%%

(* ===== verification/Telemetry.v ===== *)
(** * Spans and metrics

    crates/domain: tracer.rs (attributes, outcomes), observability.rs; the guard of
    service-sdk, runtime/runtime_builder.rs ([OpenSpan]); and the two exporters of
    crates/infrastructure, tracing_otlp.rs ([OtlpTracer]) and metrics_otlp.rs
    ([OtlpMetrics]).

    The opentelemetry SDK is outside: its identifier parsers and its instruments are
    arguments, what is handed to its processor is a list.  The span table is a concurrent
    map whose calls are atomic; a [start_span] makes three of them. *)

From S2P Require Import Prelude Identity Fingerprint Security Trace.

#[export] Instance byte_countable : Countable Byte.byte :=
  inj_countable Byte.to_N Byte.of_N (λ b, Byte.of_to_N b).
#[export] Instance SpanId_countable : Countable SpanId := inj_countable' span_bytes mk_span_id ltac:(by intros []).

(** ** Attributes and outcomes *)
Definition TraceId_to_hex (t : TraceId) : string := encode_hex (trace_bytes t).
Definition SpanId_to_hex (s : SpanId) : string := encode_hex (span_bytes s).

(** The duration is in nanoseconds. *)
Record SpanAttributes := mk_attributes {
  tenant_present : option bool;
  duration : option Z;
  operation_key_hash : option string;
}.
Definition SpanAttributes_new : SpanAttributes := mk_attributes None None None.
Definition with_tenant_hint_present (present : bool) (self : SpanAttributes) : SpanAttributes :=
  mk_attributes (Some present) (duration self) (operation_key_hash self).
Definition with_duration (d : Z) (self : SpanAttributes) : SpanAttributes :=
  mk_attributes (tenant_present self) (Some d) (operation_key_hash self).
Definition with_operation_key_hash (hash : string) (self : SpanAttributes) : SpanAttributes :=
  mk_attributes (tenant_present self) (duration self) (Some hash).

Inductive SpanOutcome := SpanOk | SpanError (status_message : string).

(** ** The guard *)
(** What a tracer is told. *)
Inductive TracerCall := EndSpan (span : SpanId) (outcome : SpanOutcome).
Record OpenSpan := mk_open { open_span : SpanId; closed : bool }.
Definition OpenSpan_new (span_id : SpanId) : OpenSpan := mk_open span_id false.
Definition ABANDONED_SPAN : string := "the reservation attempt was abandoned before it completed".
Definition drop_span (self : OpenSpan) : list TracerCall :=
  if closed self then [] else [EndSpan (open_span self) (SpanError ABANDONED_SPAN)].
(** [close] consumes the guard, which is dropped at its end. *)
Definition close_span (outcome : SpanOutcome) (self : OpenSpan) : list TracerCall :=
  EndSpan (open_span self) outcome :: drop_span (mk_open (open_span self) true).

(** Whatever becomes of the work, its span ends once: with the outcome it earned, or as
    abandoned when it is dropped. *)
Lemma guard_ends_once span (earned : option SpanOutcome) :
  match earned with Some o => close_span o (OpenSpan_new span) | None => drop_span (OpenSpan_new span) end =
  [EndSpan span (default (SpanError ABANDONED_SPAN) earned)].
Proof. by destruct earned. Qed.

(** ** The tracing exporter *)
Inductive AttributeValue := VBool (b : bool) | VInt (i : Z) | VString (s : string).

(** [duration.as_millis() as i64] *)
Definition as_millis_i64 (nanos : Z) : Z := as_i64 (nanos / 10 ^ 6).
Definition to_otel_attributes (attrs : SpanAttributes) : list (string * AttributeValue) :=
  match tenant_present attrs with Some present => [("tenant.present", VBool present)] | None => [] end ++
  match duration attrs with Some d => [("duration_ms", VInt (as_millis_i64 d))] | None => [] end ++
  match operation_key_hash attrs with
  | Some hash => [("idempotency.operation_key_hash", VString hash)]
  | None => []
  end.

Inductive OtelStatus := Unset | StatusOk | StatusError (description : string).
Definition status_of (outcome : SpanOutcome) : OtelStatus :=
  match outcome with SpanOk => StatusOk | SpanError status_message => StatusError status_message end.

Record InProgressSpan := mk_progress {
  ip_trace_id : TraceId;
  ip_span_id : SpanId;
  ip_parent_span_id : option SpanId;
  ip_name : string;
  ip_start_time : Z;
  ip_attributes : list (string * AttributeValue);
}.
(** The record [start_span] makes. *)
Definition in_progress (ctx : TraceContext) (name : string) (attrs : SpanAttributes) (now : Z) : InProgressSpan :=
  mk_progress (trace_trace_id ctx) (trace_span_id ctx) (trace_parent_span_id ctx) name now (to_otel_attributes attrs).

Section exporter.
Context {OTrace OSpan : Type} (trace_from_hex : string → option OTrace) (span_from_hex : string → option OSpan)
  (INVALID : OSpan).

(** The [expect]s: [None] is their panic. *)
Definition to_otel_trace_id (id : TraceId) : option OTrace := trace_from_hex (TraceId_to_hex id).
Definition to_otel_span_id (id : SpanId) : option OSpan := span_from_hex (SpanId_to_hex id).

Record SpanData := mk_span_data {
  sd_trace_id : OTrace;
  sd_span_id : OSpan;
  sd_parent_span_id : OSpan;
  sd_parent_is_remote : bool;
  sd_name : string;
  sd_start_time : Z;
  sd_end_time : Z;
  sd_attributes : list (string * AttributeValue);
  sd_status : OtelStatus;
}.
Definition build_span_data (record : InProgressSpan) (status : OtelStatus) (now : Z) : option SpanData :=
  trace ← to_otel_trace_id (ip_trace_id record);
  span ← to_otel_span_id (ip_span_id record);
  parent ← match ip_parent_span_id record with Some p => to_otel_span_id p | None => Some INVALID end;
  Some (mk_span_data trace span parent (bool_decide (is_Some (ip_parent_span_id record))) (ip_name record)
    (ip_start_time record) now (ip_attributes record) status).

(** What is exported carries the identity of the context it was started with: the span
    identifier a service propagates is the one its collector sees. *)
Lemma exported_identity ctx name attrs t0 status t1 sd :
  build_span_data (in_progress ctx name attrs t0) status t1 = Some sd →
  trace_from_hex (encode_hex (trace_bytes (trace_trace_id ctx))) = Some (sd_trace_id sd) ∧
  span_from_hex (encode_hex (span_bytes (trace_span_id ctx))) = Some (sd_span_id sd) ∧
  match trace_parent_span_id ctx with
  | Some p => span_from_hex (encode_hex (span_bytes p)) = Some (sd_parent_span_id sd) ∧ sd_parent_is_remote sd = true
  | None => sd_parent_span_id sd = INVALID ∧ sd_parent_is_remote sd = false
  end ∧ sd_status sd = status.
Proof.
  unfold build_span_data, to_otel_trace_id, to_otel_span_id, TraceId_to_hex, SpanId_to_hex. cbn.
  destruct (trace_from_hex _); [|done]. destruct (span_from_hex _) eqn:Hs; [|done]. cbn.
  destruct (trace_parent_span_id ctx) as [p|]; cbn.
  - destruct (span_from_hex (encode_hex (span_bytes p))) eqn:Hp; [|done]. intros [= <-]. by split_and!.
  - intros [= <-]. by split_and!.
Qed.

(** *** Identifiers *)
Context (trace_hex : OTrace → string) (span_hex : OSpan → string).
Definition from_otel_trace_id (id : OTrace) : option (result TraceParseError TraceId) := TraceId_from_hex (trace_hex id).
Definition from_otel_span_id (id : OSpan) : option (result TraceParseError SpanId) := SpanId_from_hex (span_hex id).

(** The SDK reads 32, and 16, lower-case hexadecimal digits and prints them back. *)
Context (Htrace : ∀ bs : list Byte.byte, length bs = 16 → ∃ o, trace_from_hex (hex_of bs) = Some o ∧ trace_hex o = hex_of bs).
Context (Hspan : ∀ bs : list Byte.byte, length bs = 8 → ∃ o, span_from_hex (hex_of bs) = Some o ∧ span_hex o = hex_of bs).

(** Then no identifier makes the conversion panic, and none is changed by it. *)
Lemma identifiers_survive_otel t s :
  length (trace_bytes t) = 16 → length (span_bytes s) = 8 →
  (∃ o, to_otel_trace_id t = Some o ∧ from_otel_trace_id o = Some (Ok t)) ∧
  (∃ o, to_otel_span_id s = Some o ∧ from_otel_span_id o = Some (Ok s)).
Proof.
  intros Ht Hs. destruct (Htrace _ Ht) as (o & Ho & Hh). destruct (Hspan _ Hs) as (o' & Ho' & Hh'). split.
  - exists o. split; [done|]. unfold from_otel_trace_id, TraceId_from_hex. rewrite Hh, decode_hex_of by done. by destruct t.
  - exists o'. split; [done|]. unfold from_otel_span_id, SpanId_from_hex. rewrite Hh', decode_hex_of by done. by destruct s.
Qed.
End exporter.

(** ** The span table *)
(** A [start_span] under way: past [contains_key], or past the capacity check too. *)
Inductive StartPhase := PastKey | PastLen.
#[export] Instance StartPhase_eq_dec : EqDecision StartPhase.
Proof. solve_decision. Defined.
Record Start := mk_start { start_phase : StartPhase; start_record : InProgressSpan }.

(** Every call of [start_span] has a number.  A shutdown removes, one by one, the keys it
    saw; what it exports has no outcome. *)
Record System := mk_system {
  starting : gmap nat Start;
  table : gmap SpanId (nat * InProgressSpan);
  exported : list (nat * InProgressSpan * OtelStatus);
  refused : list nat;                (* duplicates, and starts at capacity *)
  overwritten : list nat;
  shutting : list (list SpanId);
  next : nat;
}.
Definition initial : System := mk_system ∅ ∅ [] [] [] [] 0.

(** [end_span], and what the loop of [shutdown] does with a key. *)
Definition take (span_id : SpanId) (status : OtelStatus) (s : System) : System :=
  match table s !! span_id with
  | Some (n, record) =>
      mk_system (starting s) (delete span_id (table s)) (exported s ++ [(n, record, status)]) (refused s)
        (overwritten s) (shutting s) (next s)
  | None => s
  end.

Section table.
Context (max_in_flight_spans threads : nat).

Inductive step : System → System → Prop :=
| start_duplicate st tb ex re ov sh n record :
    is_Some (tb !! ip_span_id record) →
    step (mk_system st tb ex re ov sh n) (mk_system st tb ex (n :: re) ov sh (S n))
| start_checked st tb ex re ov sh n record :
    size st < threads → tb !! ip_span_id record = None →
    step (mk_system st tb ex re ov sh n) (mk_system (<[n := mk_start PastKey record]> st) tb ex re ov sh (S n))
| start_full st tb ex re ov sh n i record :
    st !! i = Some (mk_start PastKey record) → max_in_flight_spans ≤ size tb →
    step (mk_system st tb ex re ov sh n) (mk_system (delete i st) tb ex (i :: re) ov sh n)
| start_admitted st tb ex re ov sh n i record :
    st !! i = Some (mk_start PastKey record) → size tb < max_in_flight_spans →
    step (mk_system st tb ex re ov sh n) (mk_system (<[i := mk_start PastLen record]> st) tb ex re ov sh n)
| start_inserts st tb ex re ov sh n i record :
    st !! i = Some (mk_start PastLen record) →
    step (mk_system st tb ex re ov sh n)
      (mk_system (delete i st) (<[ip_span_id record := (i, record)]> tb) ex re
        (match tb !! ip_span_id record with Some old => old.1 :: ov | None => ov end) sh n)
| end_span s span_id outcome : step s (take span_id (status_of outcome) s)
| shutdown_begins st tb ex re ov sh n it :
    it ≡ₚ elements (dom tb) →
    step (mk_system st tb ex re ov sh n) (mk_system st tb ex re ov (it :: sh) n)
| shutdown_takes s k rest sh :
    shutting s = (k :: rest) :: sh →
    step s (take k Unset (mk_system (starting s) (table s) (exported s) (refused s) (overwritten s) (rest :: sh) (next s)))
| shutdown_other st tb ex re ov sh sh' n :
    sh' ≡ₚ sh → step (mk_system st tb ex re ov sh n) (mk_system st tb ex re ov sh' n).

(** *** Every start is accounted for once *)
Definition live (tb : gmap SpanId (nat * InProgressSpan)) : list nat := (λ p, p.2.1) <$> map_to_list tb.
Definition pending (st : gmap nat Start) : list nat := (map_to_list st).*1.
Definition admitted (st : gmap nat Start) : nat := size (filter (λ p : nat * Start, start_phase p.2 = PastLen) st).

Record accounted (s : System) : Prop := mk_accounted {
  a_numbers : pending (starting s) ++ live (table s) ++ (exported s).*1.*1 ++ refused s ++ overwritten s ≡ₚ seq 0 (next s);
  a_threads : size (starting s) ≤ threads;
  a_bound : size (table s) + admitted (starting s) ≤ max_in_flight_spans + Nat.pred threads;
  a_keys : ∀ k n record, table s !! k = Some (n, record) → ip_span_id record = k;
}.

Lemma pending_insert i x st : st !! i = None → pending (<[i := x]> st) ≡ₚ i :: pending st.
Proof. intros Hi. unfold pending. by rewrite map_to_list_insert. Qed.
Lemma pending_delete i x st : st !! i = Some x → pending st ≡ₚ i :: pending (delete i st).
Proof.
  intros Hi. rewrite <-(insert_delete_id st i x Hi) at 1. apply pending_insert, lookup_delete_eq.
Qed.
Lemma pending_update i x y st : st !! i = Some x → pending (<[i := y]> st) ≡ₚ pending st.
Proof.
  intros Hi. rewrite (pending_delete i x st Hi), <-insert_delete_eq. apply pending_insert, lookup_delete_eq.
Qed.
Lemma live_insert k p tb : tb !! k = None → live (<[k := p]> tb) ≡ₚ p.1 :: live tb.
Proof. intros Hk. unfold live. by rewrite map_to_list_insert. Qed.
Lemma live_delete k p tb : tb !! k = Some p → live tb ≡ₚ p.1 :: live (delete k tb).
Proof. intros Hk. rewrite <-(insert_delete_id tb k p Hk) at 1. apply live_insert, lookup_delete_eq. Qed.

Lemma admitted_le st : admitted st ≤ size st.
Proof. apply map_size_filter. Qed.

Lemma accounted_take s k status : accounted s → accounted (take k status s).
Proof.
  intros [Hn Ht Hb Hk]. unfold take. destruct (table s !! k) as [[n record]|] eqn:Htk; [|done].
  split; cbn -[seq]; [|done| |].
  - rewrite <-Hn, (live_delete k _ _ Htk). cbn. rewrite !fmap_app. cbn. solve_Permutation.
  - rewrite map_size_delete_Some by by eexists. lia.
  - intros k' n' r Hr. delete_cases Hr. eauto.
Qed.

%%

■ YOUR INSTRUCTIONS ■
Please copy only the lines between the first line of the entries and the line with "([OtlpMetrics]).", keeping those two end lines as well, exactly as written.

■ ANSWER SPACE ■
(* ===== verification/Telemetry.v ===== *)
(** * Spans and metrics

    crates/domain: tracer.rs (attributes, outcomes), observability.rs; the guard of
    service-sdk, runtime/runtime_builder.rs ([OpenSpan]); and the two exporters of
    crates/infrastructure, tracing_otlp.rs ([OtlpTracer]) and metrics_otlp.rs
    ([OtlpMetrics]).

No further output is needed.